Bab 5

Setelah meneguk segelas air putih, Mia masih saja menangis.

"Apa yang kamu rasakan?"

"Badanku panas! Aku tidak kuat, Kak!" jawab Mia semakin terisak.

"Tenang, jangan menangis! Coba mandi dulu, agar gejalanya berkurang."

Rafa menuntun gadis itu ke kamar mandi dan memilih menunggu di ambang pintu kamar. Ia bersandar di pintu, berusaha menahan diri.

Alam bawah sadarnya masih menguasai akal sehatnya, bahwa tidak boleh melakukan hal buruk pada Mia.

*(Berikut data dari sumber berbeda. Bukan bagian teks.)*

Definition render_html (self : t) (data : option (pydict Value)) : string :=
  let data := data_or_empty data in
  let parts :=
    ["<form " ++ attr "name" (name self) ++ " " ++ attr "method" (method self)
       ++ " " ++ attr "action" (action self) ++ " "
       ++ attr "enctype" (enctype self) ++ ">"] in
  let parts := render_fields _render_field (fields self) data parts in
  let parts := append parts ("<button " ++ attr "type" "submit" ++ ">Submit</button>") in
  let parts := append parts "</form>" in
  join nl parts.

(** The [(field, value)] pairs [render_html] passes to [_render_field],
    in call order. *)
Definition render_calls (self : t) (data : option (pydict Value))
    : list (FormField.t * Value) :=
  render_fields pair (fields self) (data_or_empty data) [].

End Form.

(** ** The methods on objects in a store

    [validate] and [render_html] build their results in objects of their
    own: the list [errors], the dict [validated], the list [parts].  To
    say what they do to the objects that exist when they are called, the
    form among them, the two methods are written here once more as
    programs on a store of objects, where [errors.append(..)],
    [validated[name] = value] and [parts.append(..)] are writes to a
    reference.  A form is stored with its fields, and they with their
    validators, options and attributes, as one object: its fields belong
    to it alone. *)

Module Store.

Inductive object : Type :=
| FormObject (form : Form.t)
| ErrorList (errors : list ValidationError.t)
| ValueDict (values : pydict Value)
| StringList (parts : list string).

Definition ref : Type := nat.
Definition heap : Type := list object.
(** The loop over the block always ends within the budget
    [parseCaddyfile] gives it. *)
Lemma block_loop_total n : forall h ra,
  -1 <= cursor h ->
  len_tokens h - 1 - cursor h <= Z.of_nat n ->
  exists res, block_loop (S n) h ra = Some res.
Proof.
  induction n as [|n IH]; intros h ra Hc Hn.
  - simpl. destruct (NextBlock h 0) as [more h1] eqn:Hnb.
    destruct more; simpl; [|eauto].
    apply NextBlock_true in Hnb as (_ & H1 & H2); [|exact Hc]. lia.
  - change (block_loop (S (S n)) h ra)
      with (let (more, h) := NextBlock h 0 in
            if negb more then Some (inr ra)
            else match directive h ra with
                 | inl e => Some (inl e)
                 | inr (h, ra) => block_loop (S n) h ra
                 end).
    destruct (NextBlock h 0) as [more h1] eqn:Hnb.
    destruct more; simpl; [|eauto].
    apply NextBlock_true in Hnb as (Ht1 & H1 & H2); [|exact Hc].
    destruct (directive h1 ra) as [e|[h2 ra2]] eqn:Hd; [eauto|].
    apply directive_moves in Hd as (Ht2 & H3 & H4).
    assert (Hl1 : len_tokens h1 = len_tokens h) by (unfold len_tokens; congruence).
    assert (Hl2 : len_tokens h2 = len_tokens h) by (unfold len_tokens; congruence).
    apply IH; lia.
Qed.

Lemma appendServers_accepted args : forall ra ra',
  appendServers args ra = inr ra' ->
  Forall accepted_arg (Servers ra) -> Forall accepted_arg (Servers ra').
Proof.
  induction args as [|s args IH]; intros ra ra'; simpl.
  - intros [= <-]. trivial.
  - destruct (serverArgError s) eqn:Hs; [discriminate|].
    intros Happ Hall. apply (IH _ _ Happ). simpl.
    apply Forall_app. split; [exact Hall|]. constructor; [exact Hs|constructor].
Qed.

Lemma appendServers_rejects args : forall ra,
  (exists s, s ∈ args /\ serverArgError s <> None) ->
  exists e, appendServers args ra = inl e.
Proof.
  induction args as [|s args IH]; intros ra (s' & Hin & Hbad).
  - inversion Hin.
  - simpl. destruct (serverArgError s) as [e|] eqn:Hs; [eauto|].
    apply IH. exists s'. split; [|exact Hbad].
    apply elem_of_cons in Hin as [->|Hin]; [contradiction|exact Hin].
Qed.

Lemma directive_accepted h ra h' ra' :
  directive h ra = inr (h', ra') ->
  Forall accepted_arg (Servers ra) -> Forall accepted_arg (Servers ra').
Proof.
  unfold directive.
  destruct (String.eqb (Val h) "servers").
  { destruct (RemainingArgs h) as [args h1].
    destruct args as [|a args]; [discriminate|].
    destruct (appendServers (a :: args) ra) as [e|ra1] eqn:Happ; [discriminate|].
    intros [= _ <-]. eapply appendServers_accepted. exact Happ. }
  destruct (NextArg h) as [ok h1].
  destruct (String.eqb (Val h) "secret").
  { destruct ok; simpl; [|discriminate]. intros [= _ <-]. trivial. }
  destruct (String.eqb (Val h) "realm").
  { destruct ok; simpl; [|discriminate]. intros [= _ <-]. trivial. }
  destruct (String.eqb (Val h) "timeout").
  { destruct ok; simpl; [|discriminate].
    destruct (snd (ParseDuration (Val h1))); [discriminate|].
    intros [= _ <-]. trivial. }
  destruct (String.eqb (Val h) "cache_ttl").
  { destruct ok; simpl; [|discriminate].
    destruct (snd (ParseDuration (Val h1))); [discriminate|].
    intros [= _ <-]. trivial. }
  discriminate.
Qed.

Lemma block_loop_accepted n : forall h ra ra',
  block_loop n h ra = Some (inr ra') ->
  Forall accepted_arg (Servers ra) -> Forall accepted_arg (Servers ra').
Proof.
  induction n as [|n IH]; intros h ra ra'; simpl; [discriminate|].
  destruct (NextBlock h 0) as [more h1]. destruct more; simpl.
  - destruct (directive h1 ra) as [e|[h2 ra2]] eqn:Hd; [discriminate|].
    intros Hl Hall. apply (IH _ _ _ Hl). eapply directive_accepted; eassumption.
  - intros [= <-]. trivial.
Qed.

(** C9, as the code has it.  Caddyfile parsing: [parseCaddyfile] always
    returns; a [servers] directive with an argument that fails the tests of
    lines 43-49 makes it return an error, and a configuration it returns
    holds only addresses that pass them.  [Provision]: the addresses
    [isValidServerAddr] refuses are dropped and the others kept; the call
    fails when none is left and succeeds, on a configuration with a
    secret and a cache TTL that parses, when one is. *)
Theorem unparseable_address_at_setup :
  (forall toks, exists res, parseCaddyfile (NewDispenser toks) = Some res) /\
  (forall h ra,
     String.eqb (Val h) "servers" = true ->
     (exists s, s ∈ fst (RemainingArgs h) /\ serverArgError s <> None) ->
     exists e, directive h ra = inl e) /\
  (forall h ra,
     parseCaddyfile h = Some (inr ra) ->
     Forall (fun s => serverArgError s = None) (Servers ra)) /\
  (forall r r' out,
     Provision r = (r', None, out) ->
     Servers r' = List.filter isValidServerAddr (Servers r) /\ Servers r' <> []) /\
  (forall r,
     Servers r <> [] -> Secret r <> EmptyString ->
     snd (ParseDuration (effective_CacheTTL r)) = None ->
     snd (fst (Provision r))
     = match List.filter isValidServerAddr (Servers r) with
       | [] => Some (fmt_Errorf "no valid RADIUS servers remain after validation" [])
       | _ => None
       end).
Proof.
  split; [|split; [|split; [|split]]].
  - intros toks. unfold parseCaddyfile.
    pose proof (Next_spec (NewDispenser toks)) as (Ht & _ & Hs).
    destruct (Next (NewDispenser toks)) as [ok h1]. simpl in Ht, Hs.
    assert (Hc : -1 <= cursor h1) by (destruct ok; [|subst h1]; simpl in *; lia).
    destruct (block_loop_total (length (tokens h1)) h1 zero_HTTPRadiusAuth Hc)
      as (res & Hres).
    { unfold len_tokens. lia. }
    rewrite Hres. destruct res as [e|ra]; [eauto|].
    destruct (Servers ra); [eauto|].
    destruct (String.eqb (Secret ra) EmptyString); eauto.
  - intros h ra Hv Hbad. unfold directive. rewrite Hv.
    destruct (RemainingArgs h) as [args h1]. simpl in Hbad.
    destruct args as [|a args].
    + destruct Hbad as (s & Hin & _). inversion Hin.
    + destruct (appendServers_rejects (a :: args) ra Hbad) as (e & ->). eauto.
  - intros h ra. unfold parseCaddyfile.
    destruct (Next h) as [ok h1].
    destruct (block_loop _ h1 zero_HTTPRadiusAuth) as [[e|ra1]|] eqn:Hl; try discriminate.
    destruct (Servers ra1) eqn:Hs; [discriminate|].
    destruct (String.eqb (Secret ra1) EmptyString); [discriminate|].
    intros [= <-]. eapply block_loop_accepted; [exact Hl|]. constructor.
  - intros r r' out H. apply Provision_success in H as (d & _ & -> & Hne).
    split; [reflexivity|exact Hne].
  - intros r Hs Hk Hp. unfold Provision, effective_CacheTTL in *.
    destruct (Servers r) as [|s0 l0] eqn:Hsr; [contradiction|].
    apply String.eqb_neq in Hk. rewrite Hk.
    set (r1 := if String.eqb (Timeout r) EmptyString then set_Timeout r "3s" else r).
    assert (H1 : Servers r1 = Servers r /\ CacheTTL r1 = CacheTTL r).
    { subst r1. destruct (String.eqb (Timeout r) EmptyString); split; reflexivity. }
    destruct H1 as [Hs1 Hc1]. clearbody r1.
    set (r2 := if String.eqb (CacheTTL r1) EmptyString then set_CacheTTL r1 "0s" else r1).
    assert (H2 : Servers r2 = Servers r /\
                 CacheTTL r2 = (if String.eqb (CacheTTL r) EmptyString then "0s"
                                else CacheTTL r)).
    { subst r2. rewrite Hc1. destruct (String.eqb (CacheTTL r) EmptyString);
        split; simpl; congruence. }
    destruct H2 as [Hs2 Hc2]. clearbody r2. rewrite Hc2.
    destruct (ParseDuration _) as [d e]. simpl in Hp. subst e.
    set (r3 := if 0 <? d then set_cache r2 (Some (cache_New d 1000000000))
               else set_cache r2 None).
    assert (Hs3 : Servers r3 = Servers r).
    { subst r3. destruct (0 <? d); exact Hs2. }
    clearbody r3.
    pose proof (validateServers_filter (Servers r3) [] []) as Hf.
    destruct (validateServers (Servers r3) [] []) as [valid out].
    simpl in Hf. subst valid. rewrite Hs3, Hsr. cbn [Servers set_Servers].
    destruct (List.filter isValidServerAddr (s0 :: l0)); reflexivity.
Qed.
Definition setGameStats (f : GameStats -> GameStats) (st : ClientState)
  : ClientState :=
  mkClient (isPlaying st) (targets st) (hitEffects st) (missEffects st)
           (lastShotAnalysis st) (f (gameStats st)) (timeLeft st).

Definition setTimeLeft (f : Z -> Z) (st : ClientState) : ClientState :=
  mkClient (isPlaying st) (targets st) (hitEffects st) (missEffects st)
           (lastShotAnalysis st) (gameStats st) (f (timeLeft st)).

(** The component before the first game: the [useState] initial values. *)
Definition initialClient : ClientState :=
  mkClient false [] [] [] None (zeroStats 0) 30.

(** ** The statistics updaters passed to [setGameStats] *)

(** Updater of the hit branch of [handleCanvasClick]. *)
Definition recordHit (hitZone : HitZone) (awarded reactionTime : Z)
  (stats : GameStats) : GameStats :=
  mkStats (score stats + awarded)
          (targetsHit stats + 1)
          (targetsMissed stats)
          (reactionTimes stats ++ [reactionTime])
          (startTime stats)
          (match hitZone with center => centerHits stats + 1
                            | _ => centerHits stats end)
          (match hitZone with ring => ringHits stats + 1
                            | _ => ringHits stats end)
          (match hitZone with edge => edgeHits stats + 1
                            | _ => edgeHits stats end)
          (totalShots stats + 1)
          (overshoots stats)
          (undershoots stats)
          (averageMissDistance stats).

(** Updater of the [if (!hitTarget)] branch of [handleCanvasClick]. *)
Definition recordMiss (penalty : Z) (shotAnalysis : ShotAnalysis)
  (stats : GameStats) : GameStats :=
  let newMissDistance :=
    (averageMissDistance stats * IZR (targetsMissed stats)
     + sa_distance shotAnalysis) / (IZR (targetsMissed stats) + 1) in
  mkStats (score stats)
          (targetsHit stats)
          (targetsMissed stats + penalty)
          (reactionTimes stats)
          (startTime stats)
          (centerHits stats) (ringHits stats) (edgeHits stats)
          (totalShots stats + 1)
          (match sa_direction shotAnalysis with
           | overshoot => overshoots stats + 1
           | _ => overshoots stats end)
          (match sa_direction shotAnalysis with
           | undershoot => undershoots stats + 1
           | _ => undershoots stats end)
          newMissDistance.

(** Updater of the expiry callback scheduled by [spawnTarget]. *)
Definition recordExpiry (stats : GameStats) : GameStats :=
  mkStats (score stats) (targetsHit stats) (targetsMissed stats + 1)
          (reactionTimes stats) (startTime stats)
          (centerHits stats) (ringHits stats) (edgeHits stats)
          (totalShots stats) (overshoots stats) (undershoots stats)
          (averageMissDistance stats).

(** What a run of the [filter] callback of [handleCanvasClick] has done so
    far: the local [hitTarget], the number of [Math.random()] calls made,
    and the component state with the effects and statistics it has set. *)
Record ClickRun := mkRun {
  cr_hitTarget : bool;
  cr_draws : nat;
  cr_state : ClientState
}.

Section Component.

(** The closure of one render: mode and settings are fixed while a
    session runs (their controls are disabled while [isPlaying]). *)
Variable gameMode : GameMode.
Variable settings : GameSettings.

Definition getTargetLifetime : R :=
  match gameMode with
  | speed => Rmax 800 (targetSpeed settings - 500)
  | precision => targetSpeed settings + 1000
  | classic => targetSpeed settings
  end.

Definition getMaxTargets : nat :=
  match gameMode with
  | speed => 4
  | precision => 1
  | classic => 2
  end.

Definition getSpawnRate : Z :=
  match gameMode with
  | speed => 600
  | precision => 3000
  | classic => 1200
  end.

(** The [newTarget] built by [spawnTarget]; [rnd 0], [rnd 1], ... are the
    [Math.random()] results in call order. *)
Definition newTarget (bounds : Bounds) (now : Z) (rnd : nat -> R) : Target :=
  let margin := targetSize settings in
  let id := IZR now + rnd 0%nat in
  let x := margin + rnd 1%nat * (width bounds - 2 * margin) in
  let y := margin + rnd 2%nat * (height bounds - 2 * margin) in
  match gameMode with
  | speed =>
      let speed := 50 + rnd 3%nat * 100 in
      let angle := rnd 4%nat * 2 * PI in
      mkTarget id x y (Rmax 20 (targetSize settings - 15)) now
               (Some (cos angle * speed)) (Some (sin angle * speed)) false
  | precision =>
      mkTarget id x y (targetSize settings + 20) now None None true
  | classic =>
      mkTarget id x y (targetSize settings + (rnd 3%nat - 0.5) * 10) now
               None None false
  end.

(** [spawnTarget]: the new target joins the live collection.  The
    [setTimeout] it also arms runs [expireTarget] on the new target's id
    after [getTargetLifetime] milliseconds. *)
Definition spawnTarget (bounds : Bounds) (now : Z) (rnd : nat -> R)
  (st : ClientState) : ClientState :=
  setTargets (fun prev => prev ++ [newTarget bounds now rnd]) st.

(** The callback of that [setTimeout]. *)
Definition expireTarget (id : R) (st : ClientState) : ClientState :=
  let prev := targets st in
  let filtered := filter (fun t => JS.neqb (t_id t) id) prev in
  let st' :=
    if (List.length filtered <? List.length prev)%nat
    then setGameStats recordExpiry st
    else st in
  setTargets (fun _ => filtered) st'.

Definition getScoreForMode (mode : GameMode) (reactionTime : Z)
  (target : Target) : R :=
  match mode with
  | speed =>
      let speedBonus :=
        if JS.truthy (t_velocityX target) || JS.truthy (t_velocityY target)
        then 50 else 0 in
      Rmax (150 - IZR (JS.floor (IZR reactionTime / 8))) 20 + speedBonus
  | precision =>
      let sizeBonus :=
        Rmax 0 ((targetSize settings - t_size target) * 5) in
      let precisionBonus :=
        if (reactionTime <? 300)%Z then 300
        else if (reactionTime <? 600)%Z then 200 else 100 in
      precisionBonus + sizeBonus
  | classic =>
      Rmax (150 - IZR (JS.floor (IZR reactionTime / 20))) 25
  end.

(** The [score] computed for a target the click landed on. *)
Definition hitScore (now : Z) (clickX clickY : R) (target : Target) : Z :=
  let distance := clickDistance clickX clickY target in
  let reactionTime := (now - t_createdAt target)%Z in
  let hitZone := getHitZone distance (t_size target) in
  let scoreMultiplier := getScoreMultiplier hitZone in
  JS.floor (getScoreForMode gameMode reactionTime target * scoreMultiplier).

(** Body of the [if (distance <= target.size / 2)] branch of the filter
    callback: a hit effect is appended and the statistics are updated. *)
Definition registerHit (now : Z) (r : R) (clickX clickY : R)
  (target : Target) (st : ClientState) : ClientState :=
  let distance := clickDistance clickX clickY target in
  let reactionTime := (now - t_createdAt target)%Z in
  let hitZone := getHitZone distance (t_size target) in
  let awarded := hitScore now clickX clickY target in
  let st1 :=
    setHitEffects
      (fun prev =>
         prev ++ [mkHitEffect (IZR now + r) clickX clickY now hitZone awarded])
      st in
  setGameStats (recordHit hitZone awarded reactionTime) st1.

(** Does the click land on this target ([distance <= target.size / 2])? *)
Definition covers (clickX clickY : R) (target : Target) : bool :=
  JS.leb (clickDistance clickX clickY target) (t_size target / 2).

(** [prev.filter(target => ...)] with the callback's side effects threaded
    from the first target to the last. *)
Fixpoint filterHits (now : Z) (rnd : nat -> R) (clickX clickY : R)
  (prev : list Target) (run : ClickRun) : list Target * ClickRun :=
  match prev with
  | [] => ([], run)
  | target :: rest =>
      if covers clickX clickY target then
        filterHits now rnd clickX clickY rest
          (mkRun true (S (cr_draws run))
                 (registerHit now (rnd (cr_draws run)) clickX clickY target
                              (cr_state run)))
      else
        let (kept, run') := filterHits now rnd clickX clickY rest run in
        (target :: kept, run')
  end.

Definition penalty : Z :=
  match gameMode with precision => 2 | _ => 1 end.

(** [handleCanvasClick].  The [filter] updater passed to [setTargets] is
    queued behind [setLastShotAnalysis] and runs at the next render, after
    the handler has returned: the handler's [if (!hitTarget)] reads the
    local [hitTarget] while it still is [false], so the miss branch is
    taken on every click made while playing, whether the filter then
    removes targets or not.  In the next render the hit effects are built
    before the miss effect, which fixes the order of the draws; the miss
    updater and the hit updaters of [setGameStats] write different fields
    but for [totalShots], which each raises by one. *)
Definition handleCanvasClick (now : Z) (rnd : nat -> R) (clickX clickY : R)
  (st : ClientState) : ClientState :=
  if negb (isPlaying st) then st
  else
    let shotAnalysis := analyzeShot clickX clickY (targets st) in
    let st1 := setLastShotAnalysis (Some shotAnalysis) st in
    let hitTarget := false in
    let (newTargets, run) :=
      filterHits now rnd clickX clickY (targets st1) (mkRun false 0 st1) in
    let st2 := setTargets (fun _ => newTargets) (cr_state run) in
    if negb hitTarget then
      let st3 :=
        setMissEffects
          (fun prev =>
             prev ++ [mkMissEffect (IZR now + rnd (cr_draws run))
                                   clickX clickY now
                                   (sa_distance shotAnalysis)
                                   (getDirectionText (sa_angle shotAnalysis))])
          st2 in
      setGameStats (recordMiss penalty shotAnalysis) st3
    else st2.

(** One target's step of the animation interval (every 16 ms). *)
Definition animateTarget (bounds : Bounds) (now : Z) (target : Target)
  : Target :=
  let moved :=
    match t_velocityX target, t_velocityY target with
    | Some velocityX, Some velocityY =>
        let x1 := t_x target + velocityX * 0.016 in
        let y1 := t_y target + velocityY * 0.016 in
        let half := t_size target / 2 in
        let vx :=
          if JS.leb x1 half || JS.geb x1 (width bounds - half)
          then - velocityX else velocityX in
        let vy :=
          if JS.leb y1 half || JS.geb y1 (height bounds - half)
          then - velocityY else velocityY in
        let x2 := Rmax half (Rmin (width bounds - half) x1) in
        let y2 := Rmax half (Rmin (height bounds - half) y1) in
        mkTarget (t_id target) x2 y2 (t_size target) (t_createdAt target)
                 (Some vx) (Some vy) (t_shrinking target)
    | _, _ => target
    end in
  if t_shrinking target then
    let age := (now - t_createdAt target)%Z in
    let maxAge := getTargetLifetime in
    let shrinkFactor := Rmax 0.3 (1 - (IZR age / maxAge) * 0.7) in
    mkTarget (t_id moved) (t_x moved) (t_y moved)
             ((targetSize settings + 20) * shrinkFactor)
             (t_createdAt moved) (t_velocityX moved) (t_velocityY moved)
             (t_shrinking moved)
  else moved.

Definition animationTick (bounds : Bounds) (now : Z) (st : ClientState)
  : ClientState :=
  if negb (isPlaying st) then st
  else setTargets (map (animateTarget bounds now)) st.

(** The spawn interval. *)
Definition spawnTick (bounds : Bounds) (now : Z) (rnd : nat -> R)
  (st : ClientState) : ClientState :=
  if negb (isPlaying st) then st
  else if (List.length (targets st) <? getMaxTargets)%nat
       then spawnTarget bounds now rnd st
       else st.

(** The effect clean-up interval (every 100 ms, playing or not). *)
Definition cleanupTick (now : Z) (st : ClientState) : ClientState :=
  setMissEffects
    (filter (fun e => (now - me_createdAt e <? 1500)%Z))
    (setHitEffects
       (filter (fun e => (now - he_createdAt e <? 1000)%Z)) st).

Definition startGame (bounds : Bounds) (now : Z) (rnd : nat -> R)
  (st : ClientState) : ClientState :=
  let st1 := setIsPlaying true st in
  let st2 := setTimeLeft (fun _ => gameTime settings) st1 in
  let st3 := setGameStats (fun _ => zeroStats now) st2 in
  let st4 := setTargets (fun _ => []) st3 in
  let st5 := setHitEffects (fun _ => []) st4 in
  let st6 := setMissEffects (fun _ => []) st5 in
  let st7 := setLastShotAnalysis None st6 in
  spawnTarget bounds now rnd st7.

End Component.

(** ** The persistence backend (convex/aimTraining.ts, convex/schema.ts) *)

Module Convex.

(** A user's document id, as [getAuthUserId] returns it. *)
Definition UserId := string.

Record SettingsArg := mkSettingsArg {
  s_targetSize : R;
  s_targetSpeed : R;
  s_gameTime : R
}.

(** The validated arguments of the [saveSession] mutation. *)
Record SessionArgs := mkArgs {
  a_gameMode : string;
  a_score : R;
  a_accuracy : R;
  a_averageReactionTime : R;
  a_targetsHit : R;
  a_targetsMissed : R;
  a_duration : R;
  a_centerHits : option R;
  a_ringHits : option R;
  a_edgeHits : option R;
  a_settings : SettingsArg
}.

(** A row of the [aimSessions] table: [{ userId, ...args }]. *)
Record AimSession := mkDoc {
  d_userId : UserId;
  d_args : SessionArgs
}.

(** The mutation context: who is calling, and the table. *)
Record Ctx := mkCtx {
  auth : option UserId;
  aimSessions : list AimSession
}.

(** Outcome of a mutation: an error thrown, or the value returned. *)
Definition Result (A : Type) : Type := (string + A)%type.

Definition getAuthUserId (ctx : Ctx) : option UserId := auth ctx.

(** [ctx.db.insert("aimSessions", doc)]: the row is appended; the id
    returned is its position in the table. *)
Definition insert (doc : AimSession) (ctx : Ctx) : nat * Ctx :=
  (List.length (aimSessions ctx), mkCtx (auth ctx) (aimSessions ctx ++ [doc])).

Sekalipun dirinya sedang sangat ingin dan tak dapat mengendalikan.

Rasa itu terlalu menggebu.

Tetapi, sebisa mungkin harus menahan agar terhindar dari hal yang mungkin akan ia sesali seumur hidupnya.

Lamunan Rafa membuyar saat Mia keluar dari kamar mandi dengan hanya mengenakan handuk dengan rambutnya basah.

Sejenak ia memandang dari ujung kaki ke ujung kepala, namun kemudian membuang pandangan ke arah lain agar tak melihat aurat gadis itu.

Mia yang sudah tampak lemas itu luruh ke lantai.

Berpegang pada dinding pembatas kamar mandi.

Rafa hanya menatap.

Teringat ia pernah membaca sebuah artikel yang menyatakan bahwa meminum obat perangsang dalam dosis yang tinggi bisa menyebabkan terjadinya serangan jantung mendadak, penyempitan pembuluh darah hingga menyebabkan pecah pembuluh darah dan hal itu beresiko kematian.

"Apa aku bawa Mia ke rumah sakit saja?" gumam Rafa dalam hati.

Akan tetapi, rumah sakit di kota itu cukup jauh. Kendaraan umum pun terbatas di jam seperti ini.

Rafa benar-benar bingung dan tidak tahu harus bagaimana. Di sisi lain, ia juga tak bisa lagi menahan diri.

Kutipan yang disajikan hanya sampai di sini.